Le choix de la prothèse d’usage va vers une solution monobloc transvissée pour éviter le collage en bouche : couronne monobloc en disilicate de lithium (e.max, Ivoclar Vivadent) collée sur ti-base camlog compatible (figures 16 et 17).
La réalisation de la prothèse d’usage va reproduire les formes validées avec le provisoire en bouche. On note les facettes d’usure palatines. Le réglage de l’occlusion se fait en propulsion avec des contacts dynamiques très légers (figure 18). La position des lèvres est bien soutenue et le patient retrouve le sourire (figure 19).
Conclusion
Nous voulions présenter à la lumière d’un cas clinique complet l’utilisation d’un protocole reproductible et utilisable au quotidien.
Au delà des aspects sécurisants pour l’ensemble des intervenants, le positionnement des implants ainsi que la réalisation à qualité constante des restaurations prothétiques, il apparait clair que ces protocoles amènent une expérience patient totalement différente et positive par rapport à l’approche traditionnelle.
La planification de toutes les étapes en CFAO avant chaque intervention permet une approche moins mécaniste et plus réfléchie du geste chirurgical.
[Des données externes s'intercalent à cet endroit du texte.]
(** A line that begins with a marker. *)
Definition feed_frame (starts : bool) (body : bytes) (d : SerialDeframer) : Outcome * SerialDeframer :=
  let d := if starts then mkDeframer [] (max_packet_ d) 0 (ready_ d) (peak_ d) (counters_ d) else d in
  if negb starts && bool_decide (buffer_ d = []) then deframe_fail d
  else match decode_into_buffer body d with
  | None => deframe_fail d
  | Some d =>
      if starts then
        match take_declared_length d with
        | (false, d) => deframe_fail d
        | (true, d) => check_complete d
        end
      else check_complete d
  end.

(** [SerialDeframer::feed_line]. *)
Definition feed_line (line : bytes) (d : SerialDeframer) : Outcome * SerialDeframer :=
  let d := if negb (ready_ d =? 0)%nat
           then mkDeframer [] (max_packet_ d) (declared_ d) 0 (peak_ d) (counters_ d) else d in
  if (length line <? kMarkerSize)%nat then ignore_line d
  else
    let starts := bool_decide (take 2 line = kPacketMarker) in
    let continues := bool_decide (take 2 line = kFragmentMarker) in
    if negb starts && negb continues then ignore_line d
    else feed_frame starts (drop kMarkerSize line) d.

(** ** The receiver, as the header composes it *)

(** The port's reader: lines out of a chunk while there are any, each fed to the
    deframer, each packet delivered. *)
Fixpoint receive_loop (fuel : nat) (chunk : bytes) (s : LineSplitter) (d : SerialDeframer)
  (out : list bytes) : list bytes * LineSplitter * SerialDeframer :=
  match fuel with
  | O => (out, s, d)
  | S fuel' =>
      match next_line chunk s with
      | (None, _, s) => (out, s, d)
      | (Some line, rest, s) =>
          match feed_line line d with
          | (Packet, d) => receive_loop fuel' rest s d (out ++ [packet d])
          | (_, d) => receive_loop fuel' rest s d out
          end
      end
  end.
Avec une formation adaptée et progressive, cette technologie est parfaitement applicable en omnipratique.
Bibliographie
1. Caneva M, Salata La, Scombatti De Souza S et Al. Influence of positioning in extraction sockets on osseointegration. Histomorphometric analyses in dogs. Clin Oral Implant Res. 2010 ; 21 : 43-49.
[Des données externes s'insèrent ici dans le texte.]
(* ===== verification/McubootImage.v ===== *)
(** * The image file

    What the library reads out of a firmware file before it sends it:
    [src/image/source_reader.hpp], [src/image/mcuboot_header.cpp],
    [src/image/tlv.cpp] and [src/image/image_source.cpp]. The file is behind
    the application's [ImageSource]; its documented contract is the class
    [ReadsFile], which [MemoryImageSource] satisfies. *)

From S2P Require Import Prelude Errors ImageValues Sha256.

(** ** [ImageSource] *)

(** [read] is given the contents of [out] and answers the count it returns and
    the contents of [out] after the call. *)
Record ImageSource := mkSource {
  src_size : Z;
  src_read : Z -> bytes -> Result (nat * bytes)
}.

(** The contract: [size] is the length of the file, a read delivers all that
    was asked for unless it reaches the end of the file. *)
Class ReadsFile (source : ImageSource) (file : bytes) : Prop := {
  reads_size : src_size source = zlen file;
  reads_at : forall offset out, 0 <= offset ->
    let n := Nat.min (length out) (length file - Z.to_nat offset) in
    src_read source offset out =
      Success (n, take n (drop (Z.to_nat offset) file) ++ drop n out)
}.

(** [MemoryImageSource]. *)
Definition MemoryImageSource (file : bytes) : ImageSource :=
  mkSource (zlen file)
    (fun offset out =>
       if zlen file <=? offset then Success (O, out)
       else
         let available := (length file - Z.to_nat offset)%nat in
         let wanted := Nat.min available (length out) in
         Success (wanted, take wanted (drop (Z.to_nat offset) file) ++ drop wanted out)).

#[global] Instance MemoryImageSource_reads file : ReadsFile (MemoryImageSource file) file.
Proof.
  split; [done|]. intros offset out Hoff. cbn [src_read MemoryImageSource].
  destruct (zlen file <=? offset) eqn:E; bool_to_prop.
  - replace (Nat.min _ _) with O by lia. done.
  - by rewrite Nat.min_comm.
Qed.

(** [image::read_exact]: the filled buffer. *)
Definition read_exact (source : ImageSource) (offset : Z) (out : bytes) : Result bytes :=
  if (src_size source <? offset) || (src_size source - offset <? zlen out)
  then fail MalformedMessage "image: read past the end of the image"
  else
    let? (n, out') := src_read source offset out in
    if negb (n =? length out)%nat then fail InvalidArgument "image: source returned a short read"
    else Success out'.

(** [image::load_le16] and [image::load_le32]. *)
Definition load_le16 (from : bytes) (i : nat) : Z :=
  wrap 16 (Z.lor (at_ from i) (wrap 16 (Z.shiftl (at_ from (i + 1)) 8))).

Definition load_le32 (from : bytes) (i : nat) : Z :=
  Z.lor (Z.lor (Z.lor (at_ from i) (wrap 32 (Z.shiftl (at_ from (i + 1)) 8)))
               (wrap 32 (Z.shiftl (at_ from (i + 2)) 16)))
        (wrap 32 (Z.shiftl (at_ from (i + 3)) 24)).

(** ** [parse_mcuboot_header] *)

Definition kMcubootImageMagic : Z := 0x96f3b83d.
Definition kMcubootImageMagicV1 : Z := 0x96f3b83c.
Definition kMcubootHeaderSize : nat := 32.
Definition kMaxImageSize : Z := 16 * 1024 * 1024.

Definition kOffsetMagic : nat := 0.
Definition kOffsetHeaderSize : nat := 8.
Definition kOffsetProtectTlvSize : nat := 10.
Definition kOffsetImageSize : nat := 12.
Definition kOffsetFlags : nat := 16.
Definition kOffsetVersionMajor : nat := 20.
Definition kOffsetVersionMinor : nat := 21.
Definition kOffsetVersionRevision : nat := 22.
Definition kOffsetVersionBuild : nat := 24.

Definition kFlagEncrypted : Z := Z.lor 4 8.

(** [McubootImageInfo]. *)
Record McubootImageInfo := mkInfo {
  header_size : Z;
  image_size : Z;
  protected_tlv_size : Z;
  flags : Z;
  version : ImageVersion;
  encrypted : bool
}.

Definition parse_mcuboot_header (b : bytes) : Result McubootImageInfo :=
  if (length b <? kMcubootHeaderSize)%nat
  then fail InvalidArgument "image: header shorter than 32 bytes"
  else
    let magic := load_le32 b kOffsetMagic in
    if negb (magic =? kMcubootImageMagic) then
      if magic =? kMcubootImageMagicV1
      then fail InvalidArgument "image: MCUboot v1 image format, too old"
      else fail InvalidArgument "image: not an MCUboot image (wrong magic; unsigned binary?)"
    else
      let fl := load_le32 b kOffsetFlags in
      let info :=
        mkInfo (load_le16 b kOffsetHeaderSize)
          (load_le32 b kOffsetImageSize)
          (load_le16 b kOffsetProtectTlvSize)
          fl
          (mkVersion (at_ b kOffsetVersionMajor) (at_ b kOffsetVersionMinor)
             (load_le16 b kOffsetVersionRevision) (load_le32 b kOffsetVersionBuild))
          (negb (Z.land fl kFlagEncrypted =? 0)) in
      if header_size info <? Z.of_nat kMcubootHeaderSize
      then fail InvalidArgument "image: header size below 32 bytes"
      else if kMaxImageSize <? wrap 64 (header_size info + image_size info)
      then fail InvalidArgument "image: declared size implausibly large"
      else Success info.

(** ** [find_image_tlv_hash] *)

Definition kTlvInfoMagic : Z := 0x6907.
Definition kTlvProtInfoMagic : Z := 0x6908.
Definition kTlvHeaderSize : Z := 4.
Definition kMaxImageTlvs : nat := 256.

(** [kHashTlvs] and [hash_tlv_for]: the digest length a hash TLV of this type
    must carry, [None] for any other type. *)
Definition kHashTlvs : list (Z * Z) := [(0x10, 32); (0x11, 48); (0x12, 64)].

Definition hash_tlv_for (type : Z) : option Z :=
  match filter (fun candidate => candidate.1 = type) kHashTlvs with
  | (_, len) :: _ => Some len
  | [] => None
  end.

Definition malformed {A} (what : string) : Result A := fail MalformedMessage what.

(** [TlvAreaHeader]. *)
Record TlvAreaHeader := mkArea {
  a_magic : Z;
  a_total : Z
}.

(** [std::array<std::byte, kTlvHeaderSize> raw{}]. *)
Definition raw4 : bytes := replicate (Z.to_nat kTlvHeaderSize) 0.

Definition read_area_header (source : ImageSource) (offset : Z) : Result TlvAreaHeader :=
  let? raw := read_exact source offset raw4 in
  Success (mkArea (load_le16 raw 0) (load_le16 raw 2)).

(** [TlvLayout]. *)
Record TlvLayout := mkLayout {
  l_first : Z;
  l_protected_end : Z;
  l_end : Z
}.

(** The magics and sizes of the area headers: the size of the unprotected
    area. *)
Definition resolve_areas (source : ImageSource) (info : McubootImageInfo) (base : Z)
  (first : TlvAreaHeader) : Result Z :=
  if a_magic first =? kTlvProtInfoMagic then
    if negb (protected_tlv_size info =? a_total first)
    then malformed "image: protected TLV size disagrees with the header"
    else if a_total first <? kTlvHeaderSize
    then malformed "image: protected TLV area smaller than its own header"
    else
      let? second := read_area_header source (wrap 64 (base + a_total first)) in
      if negb (a_magic second =? kTlvInfoMagic)
      then malformed "image: no unprotected TLV area after the protected one"
      else Success (a_total second)
  else
    if negb (protected_tlv_size info =? 0)
    then malformed "image: protected TLV size set but no protected area"
    else if negb (a_magic first =? kTlvInfoMagic)
    then malformed "image: no TLV area after the image body"
    else Success (a_total first).

(** [resolve_layout]. *)
Definition resolve_layout (source : ImageSource) (info : McubootImageInfo) : Result TlvLayout :=
  let base := wrap 64 (header_size info + image_size info) in
  let? first := read_area_header source base in
  let? unprotected_total := resolve_areas source info base first in
  if unprotected_total <? kTlvHeaderSize
  then malformed "image: TLV area smaller than its own header"
  else
    let protected_end := wrap 64 (base + protected_tlv_size info) in
    let end_ := wrap 64 (protected_end + unprotected_total) in
    if src_size source <? end_
    then malformed "image: TLV area extends past the end of the image"
    else Success (mkLayout (wrap 64 (base + kTlvHeaderSize)) protected_end end_).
2. Reiz SD, Neugebauer J, Karapetian VE, Ritter L. Cerec meets Galileos–integrated implantology for completely virtual implant planning. Int J Comput Dent. 2014;17(2):145-57.
3. Bindl A. Clinical application of fully digital Cerec surgical guides made-in-house. Int J Comput Dent. 2015;18(2):163-75.
4. Ritter L, Palmer J, Bindl A, Irsen S, Cizek J, Karapetian VE, Zöller JE. Accuracy of chairsidemilled CAD/CAM drill guides for dental implants. Int J Comput Dent. 2014;17(2):115-24.